■ TASK REQUIREMENTS ■
From the data underneath, reproduce exactly the stretch that begins at the line with "Forall_impl; [exact Ho|]." and ends after the line with "- rewrite E1.".

-- EXTRACTED INFORMATION follows --

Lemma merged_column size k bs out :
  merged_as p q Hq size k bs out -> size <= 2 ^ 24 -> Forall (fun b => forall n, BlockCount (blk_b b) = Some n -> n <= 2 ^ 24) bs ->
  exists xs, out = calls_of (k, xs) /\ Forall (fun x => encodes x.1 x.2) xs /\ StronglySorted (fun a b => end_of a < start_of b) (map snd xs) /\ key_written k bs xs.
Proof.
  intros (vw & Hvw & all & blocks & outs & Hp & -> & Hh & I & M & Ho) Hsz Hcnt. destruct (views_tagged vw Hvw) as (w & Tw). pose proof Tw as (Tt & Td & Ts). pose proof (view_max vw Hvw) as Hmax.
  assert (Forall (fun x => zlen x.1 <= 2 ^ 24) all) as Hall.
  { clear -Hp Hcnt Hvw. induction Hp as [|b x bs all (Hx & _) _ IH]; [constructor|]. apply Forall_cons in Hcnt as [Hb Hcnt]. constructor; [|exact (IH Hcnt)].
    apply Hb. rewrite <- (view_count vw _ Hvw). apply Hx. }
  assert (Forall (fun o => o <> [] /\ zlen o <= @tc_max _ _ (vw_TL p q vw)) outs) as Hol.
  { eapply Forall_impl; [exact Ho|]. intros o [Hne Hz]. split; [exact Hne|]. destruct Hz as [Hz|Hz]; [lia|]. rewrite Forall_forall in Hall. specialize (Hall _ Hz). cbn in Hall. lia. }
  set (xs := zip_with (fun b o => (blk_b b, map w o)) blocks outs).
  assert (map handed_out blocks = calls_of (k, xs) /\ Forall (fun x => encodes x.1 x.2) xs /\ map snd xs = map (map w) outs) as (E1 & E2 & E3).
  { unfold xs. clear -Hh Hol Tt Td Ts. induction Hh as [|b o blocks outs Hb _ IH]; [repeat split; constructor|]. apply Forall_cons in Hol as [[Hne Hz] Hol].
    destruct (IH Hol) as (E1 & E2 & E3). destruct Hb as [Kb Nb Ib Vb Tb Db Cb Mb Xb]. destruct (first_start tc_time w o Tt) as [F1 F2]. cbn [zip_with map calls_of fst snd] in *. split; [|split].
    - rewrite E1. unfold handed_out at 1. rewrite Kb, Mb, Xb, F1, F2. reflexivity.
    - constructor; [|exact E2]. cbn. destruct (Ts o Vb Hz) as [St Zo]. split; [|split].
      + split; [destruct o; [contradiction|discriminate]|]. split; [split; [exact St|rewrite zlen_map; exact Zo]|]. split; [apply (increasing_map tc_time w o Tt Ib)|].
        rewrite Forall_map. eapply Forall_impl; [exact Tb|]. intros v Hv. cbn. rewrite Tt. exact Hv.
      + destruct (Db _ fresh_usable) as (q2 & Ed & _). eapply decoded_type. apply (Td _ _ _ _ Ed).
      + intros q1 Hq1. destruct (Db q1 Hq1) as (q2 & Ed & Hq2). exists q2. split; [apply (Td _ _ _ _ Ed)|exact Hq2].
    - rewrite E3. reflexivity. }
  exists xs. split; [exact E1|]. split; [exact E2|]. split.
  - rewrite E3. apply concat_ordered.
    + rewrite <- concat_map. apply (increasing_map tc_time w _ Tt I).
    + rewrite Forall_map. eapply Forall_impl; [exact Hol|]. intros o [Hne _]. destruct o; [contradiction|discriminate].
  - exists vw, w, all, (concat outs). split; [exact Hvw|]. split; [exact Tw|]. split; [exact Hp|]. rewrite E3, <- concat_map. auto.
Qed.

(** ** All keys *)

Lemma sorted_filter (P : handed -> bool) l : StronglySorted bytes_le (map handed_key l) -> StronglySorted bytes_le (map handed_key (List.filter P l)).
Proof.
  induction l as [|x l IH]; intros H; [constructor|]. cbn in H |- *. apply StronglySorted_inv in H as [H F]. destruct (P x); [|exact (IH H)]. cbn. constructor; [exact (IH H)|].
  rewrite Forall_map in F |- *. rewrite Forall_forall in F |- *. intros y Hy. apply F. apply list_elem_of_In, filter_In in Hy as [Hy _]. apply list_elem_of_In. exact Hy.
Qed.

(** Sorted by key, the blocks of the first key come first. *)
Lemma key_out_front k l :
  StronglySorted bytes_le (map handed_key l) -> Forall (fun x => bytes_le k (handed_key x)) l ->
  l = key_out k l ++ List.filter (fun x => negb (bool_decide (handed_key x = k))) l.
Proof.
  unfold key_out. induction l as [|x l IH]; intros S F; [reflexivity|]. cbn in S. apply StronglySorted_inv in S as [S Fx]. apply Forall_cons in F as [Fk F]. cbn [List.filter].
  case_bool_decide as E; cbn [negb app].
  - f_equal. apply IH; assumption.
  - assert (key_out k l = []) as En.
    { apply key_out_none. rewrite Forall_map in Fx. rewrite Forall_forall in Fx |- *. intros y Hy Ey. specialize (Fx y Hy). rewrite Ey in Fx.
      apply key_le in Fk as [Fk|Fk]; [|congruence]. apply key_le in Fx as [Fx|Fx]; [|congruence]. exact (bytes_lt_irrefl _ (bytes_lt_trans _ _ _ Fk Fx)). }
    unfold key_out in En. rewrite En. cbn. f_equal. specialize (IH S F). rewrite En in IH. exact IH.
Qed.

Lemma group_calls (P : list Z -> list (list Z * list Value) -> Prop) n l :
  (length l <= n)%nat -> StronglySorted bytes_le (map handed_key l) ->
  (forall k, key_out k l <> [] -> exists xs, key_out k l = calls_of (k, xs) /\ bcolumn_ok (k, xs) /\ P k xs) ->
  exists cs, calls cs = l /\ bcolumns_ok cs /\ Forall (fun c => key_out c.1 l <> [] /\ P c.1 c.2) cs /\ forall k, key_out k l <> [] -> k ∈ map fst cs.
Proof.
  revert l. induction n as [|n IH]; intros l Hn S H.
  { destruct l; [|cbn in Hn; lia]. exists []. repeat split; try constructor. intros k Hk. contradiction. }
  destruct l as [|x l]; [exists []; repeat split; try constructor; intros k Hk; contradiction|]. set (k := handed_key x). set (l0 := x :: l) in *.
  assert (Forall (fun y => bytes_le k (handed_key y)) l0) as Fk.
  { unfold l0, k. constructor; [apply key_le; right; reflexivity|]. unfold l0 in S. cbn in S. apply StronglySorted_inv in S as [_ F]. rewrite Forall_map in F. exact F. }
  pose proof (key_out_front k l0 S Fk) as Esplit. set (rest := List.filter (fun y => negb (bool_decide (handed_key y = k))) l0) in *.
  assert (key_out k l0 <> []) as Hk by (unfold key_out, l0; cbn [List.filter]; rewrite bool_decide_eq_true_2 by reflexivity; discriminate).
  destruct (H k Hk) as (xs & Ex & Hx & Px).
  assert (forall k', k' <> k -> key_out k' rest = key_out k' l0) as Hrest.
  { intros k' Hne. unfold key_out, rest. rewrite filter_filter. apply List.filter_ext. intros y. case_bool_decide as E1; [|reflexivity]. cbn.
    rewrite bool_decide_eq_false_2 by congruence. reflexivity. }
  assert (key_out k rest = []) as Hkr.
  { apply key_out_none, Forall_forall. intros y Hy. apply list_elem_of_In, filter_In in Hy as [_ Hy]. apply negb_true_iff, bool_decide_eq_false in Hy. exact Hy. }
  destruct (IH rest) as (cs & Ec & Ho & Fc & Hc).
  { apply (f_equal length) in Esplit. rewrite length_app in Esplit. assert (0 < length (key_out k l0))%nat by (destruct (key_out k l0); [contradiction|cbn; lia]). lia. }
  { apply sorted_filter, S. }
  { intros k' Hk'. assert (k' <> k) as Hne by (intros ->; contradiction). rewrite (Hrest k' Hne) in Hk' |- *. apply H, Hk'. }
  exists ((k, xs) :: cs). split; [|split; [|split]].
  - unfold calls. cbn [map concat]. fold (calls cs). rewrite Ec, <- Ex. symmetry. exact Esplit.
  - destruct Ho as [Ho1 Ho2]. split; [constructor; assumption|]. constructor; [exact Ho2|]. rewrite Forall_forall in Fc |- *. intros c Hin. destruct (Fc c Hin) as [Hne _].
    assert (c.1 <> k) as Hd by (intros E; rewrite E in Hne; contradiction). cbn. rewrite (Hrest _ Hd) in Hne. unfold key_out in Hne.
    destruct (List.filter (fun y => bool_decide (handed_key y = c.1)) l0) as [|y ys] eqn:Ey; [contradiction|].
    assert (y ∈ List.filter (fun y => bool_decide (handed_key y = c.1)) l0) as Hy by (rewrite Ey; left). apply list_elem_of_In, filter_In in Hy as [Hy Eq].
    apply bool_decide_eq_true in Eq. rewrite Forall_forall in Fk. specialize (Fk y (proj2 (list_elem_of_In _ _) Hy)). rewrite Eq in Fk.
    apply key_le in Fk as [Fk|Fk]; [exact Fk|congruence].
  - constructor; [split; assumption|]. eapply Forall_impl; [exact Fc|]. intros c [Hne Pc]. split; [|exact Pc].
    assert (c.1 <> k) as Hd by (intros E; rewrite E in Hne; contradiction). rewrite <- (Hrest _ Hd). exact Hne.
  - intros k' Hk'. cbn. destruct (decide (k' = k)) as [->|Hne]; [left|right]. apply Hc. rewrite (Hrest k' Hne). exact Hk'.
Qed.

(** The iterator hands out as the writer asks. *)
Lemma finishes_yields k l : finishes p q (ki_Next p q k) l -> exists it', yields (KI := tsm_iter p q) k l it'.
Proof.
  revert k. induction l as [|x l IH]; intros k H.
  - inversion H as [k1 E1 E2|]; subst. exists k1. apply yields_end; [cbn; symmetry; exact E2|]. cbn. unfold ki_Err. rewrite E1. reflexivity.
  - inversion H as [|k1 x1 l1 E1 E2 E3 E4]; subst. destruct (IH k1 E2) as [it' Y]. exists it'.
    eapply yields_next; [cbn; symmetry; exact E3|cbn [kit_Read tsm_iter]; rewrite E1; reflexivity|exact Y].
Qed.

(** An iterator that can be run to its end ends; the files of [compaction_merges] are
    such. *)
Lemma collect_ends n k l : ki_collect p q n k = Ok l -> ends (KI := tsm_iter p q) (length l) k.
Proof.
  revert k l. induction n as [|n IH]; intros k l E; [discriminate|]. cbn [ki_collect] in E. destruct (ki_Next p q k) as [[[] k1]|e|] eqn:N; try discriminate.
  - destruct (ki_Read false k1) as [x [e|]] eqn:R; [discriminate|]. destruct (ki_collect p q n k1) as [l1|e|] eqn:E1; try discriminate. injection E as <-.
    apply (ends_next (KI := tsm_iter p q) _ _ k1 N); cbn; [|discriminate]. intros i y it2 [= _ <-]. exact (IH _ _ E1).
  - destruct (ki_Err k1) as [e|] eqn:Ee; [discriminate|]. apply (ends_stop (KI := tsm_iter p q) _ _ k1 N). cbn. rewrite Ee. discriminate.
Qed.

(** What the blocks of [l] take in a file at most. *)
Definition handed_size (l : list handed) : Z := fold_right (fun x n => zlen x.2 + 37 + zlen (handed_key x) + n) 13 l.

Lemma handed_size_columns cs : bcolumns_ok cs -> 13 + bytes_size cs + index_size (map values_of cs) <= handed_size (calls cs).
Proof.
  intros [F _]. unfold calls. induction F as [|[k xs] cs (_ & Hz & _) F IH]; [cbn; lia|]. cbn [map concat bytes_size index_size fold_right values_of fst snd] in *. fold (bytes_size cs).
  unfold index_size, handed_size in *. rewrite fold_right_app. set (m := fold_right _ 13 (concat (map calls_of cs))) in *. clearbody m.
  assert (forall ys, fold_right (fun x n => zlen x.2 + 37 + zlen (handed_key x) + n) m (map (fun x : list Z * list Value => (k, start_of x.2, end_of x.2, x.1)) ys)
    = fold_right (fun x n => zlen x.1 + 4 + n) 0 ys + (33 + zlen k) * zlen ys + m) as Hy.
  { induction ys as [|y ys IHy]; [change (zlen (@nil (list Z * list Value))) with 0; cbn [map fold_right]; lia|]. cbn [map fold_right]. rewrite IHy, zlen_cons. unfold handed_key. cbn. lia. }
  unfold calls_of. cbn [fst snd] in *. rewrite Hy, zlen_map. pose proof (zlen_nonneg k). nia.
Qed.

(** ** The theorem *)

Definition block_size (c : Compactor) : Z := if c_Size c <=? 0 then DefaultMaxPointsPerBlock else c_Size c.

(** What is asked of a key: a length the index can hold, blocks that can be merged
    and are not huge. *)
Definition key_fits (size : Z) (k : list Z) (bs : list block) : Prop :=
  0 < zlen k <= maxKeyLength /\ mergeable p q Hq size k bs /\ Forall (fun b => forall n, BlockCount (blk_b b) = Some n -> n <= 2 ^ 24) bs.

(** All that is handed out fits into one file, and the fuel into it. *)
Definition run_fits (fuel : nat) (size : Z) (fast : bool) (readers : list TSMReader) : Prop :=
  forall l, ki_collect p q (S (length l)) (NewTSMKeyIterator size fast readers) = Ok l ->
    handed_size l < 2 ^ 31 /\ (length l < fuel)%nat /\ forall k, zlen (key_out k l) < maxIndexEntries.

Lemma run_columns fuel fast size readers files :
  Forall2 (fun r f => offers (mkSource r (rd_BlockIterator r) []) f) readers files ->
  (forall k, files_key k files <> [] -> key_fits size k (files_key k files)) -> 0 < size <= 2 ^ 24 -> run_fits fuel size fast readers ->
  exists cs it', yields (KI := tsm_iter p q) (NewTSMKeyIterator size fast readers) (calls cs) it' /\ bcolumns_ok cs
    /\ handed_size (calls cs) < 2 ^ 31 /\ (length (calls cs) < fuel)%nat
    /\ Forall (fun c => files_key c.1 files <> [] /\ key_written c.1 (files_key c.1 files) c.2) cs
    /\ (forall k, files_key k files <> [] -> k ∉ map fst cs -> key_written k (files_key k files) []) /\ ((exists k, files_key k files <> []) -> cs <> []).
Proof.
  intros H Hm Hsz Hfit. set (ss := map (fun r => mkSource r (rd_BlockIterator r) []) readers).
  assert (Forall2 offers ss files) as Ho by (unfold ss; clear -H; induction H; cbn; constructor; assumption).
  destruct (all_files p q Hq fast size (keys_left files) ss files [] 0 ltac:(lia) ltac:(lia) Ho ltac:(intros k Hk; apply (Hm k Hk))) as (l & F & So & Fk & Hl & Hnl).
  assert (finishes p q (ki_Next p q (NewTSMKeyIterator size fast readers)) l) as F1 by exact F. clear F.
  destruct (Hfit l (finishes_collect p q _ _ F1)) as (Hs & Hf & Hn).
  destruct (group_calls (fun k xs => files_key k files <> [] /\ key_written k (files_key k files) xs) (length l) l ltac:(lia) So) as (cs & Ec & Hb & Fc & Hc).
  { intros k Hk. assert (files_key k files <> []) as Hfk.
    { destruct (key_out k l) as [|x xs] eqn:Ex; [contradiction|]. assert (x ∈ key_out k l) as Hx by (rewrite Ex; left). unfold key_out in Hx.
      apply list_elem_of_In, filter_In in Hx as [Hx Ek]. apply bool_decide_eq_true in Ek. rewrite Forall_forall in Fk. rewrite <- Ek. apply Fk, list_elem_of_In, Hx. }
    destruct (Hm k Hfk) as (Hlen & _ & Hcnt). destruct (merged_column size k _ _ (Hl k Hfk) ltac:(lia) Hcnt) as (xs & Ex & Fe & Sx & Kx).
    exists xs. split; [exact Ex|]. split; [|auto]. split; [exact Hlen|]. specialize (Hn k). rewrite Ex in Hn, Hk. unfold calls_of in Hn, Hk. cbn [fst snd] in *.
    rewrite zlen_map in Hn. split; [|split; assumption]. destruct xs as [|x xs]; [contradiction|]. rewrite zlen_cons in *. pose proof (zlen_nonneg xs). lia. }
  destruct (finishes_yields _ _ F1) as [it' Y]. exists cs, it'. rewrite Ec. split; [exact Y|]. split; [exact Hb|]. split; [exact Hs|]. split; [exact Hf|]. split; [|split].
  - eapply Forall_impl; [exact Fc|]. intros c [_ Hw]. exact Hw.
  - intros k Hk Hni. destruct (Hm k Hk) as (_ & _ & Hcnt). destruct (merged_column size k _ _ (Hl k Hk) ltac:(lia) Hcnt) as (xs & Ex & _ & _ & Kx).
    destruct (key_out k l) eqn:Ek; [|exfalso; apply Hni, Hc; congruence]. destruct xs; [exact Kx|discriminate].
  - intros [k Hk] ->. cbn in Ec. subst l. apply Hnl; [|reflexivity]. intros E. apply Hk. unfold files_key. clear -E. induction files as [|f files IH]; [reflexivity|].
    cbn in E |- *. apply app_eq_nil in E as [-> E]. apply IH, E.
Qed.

-- EXTRACTED INFORMATION concluded --

■ ANSWER BOX ■
  { eapply Forall_impl; [exact Ho|]. intros o [Hne Hz]. split; [exact Hne|]. destruct Hz as [Hz|Hz]; [lia|]. rewrite Forall_forall in Hall. specialize (Hall _ Hz). cbn in Hall. lia. }
  set (xs := zip_with (fun b o => (blk_b b, map w o)) blocks outs).
  assert (map handed_out blocks = calls_of (k, xs) /\ Forall (fun x => encodes x.1 x.2) xs /\ map snd xs = map (map w) outs) as (E1 & E2 & E3).
  { unfold xs. clear -Hh Hol Tt Td Ts. induction Hh as [|b o blocks outs Hb _ IH]; [repeat split; constructor|]. apply Forall_cons in Hol as [[Hne Hz] Hol].
    destruct (IH Hol) as (E1 & E2 & E3). destruct Hb as [Kb Nb Ib Vb Tb Db Cb Mb Xb]. destruct (first_start tc_time w o Tt) as [F1 F2]. cbn [zip_with map calls_of fst snd] in *. split; [|split].
    - rewrite E1. unfold handed_out at 1. rewrite Kb, Mb, Xb, F1, F2. reflexivity.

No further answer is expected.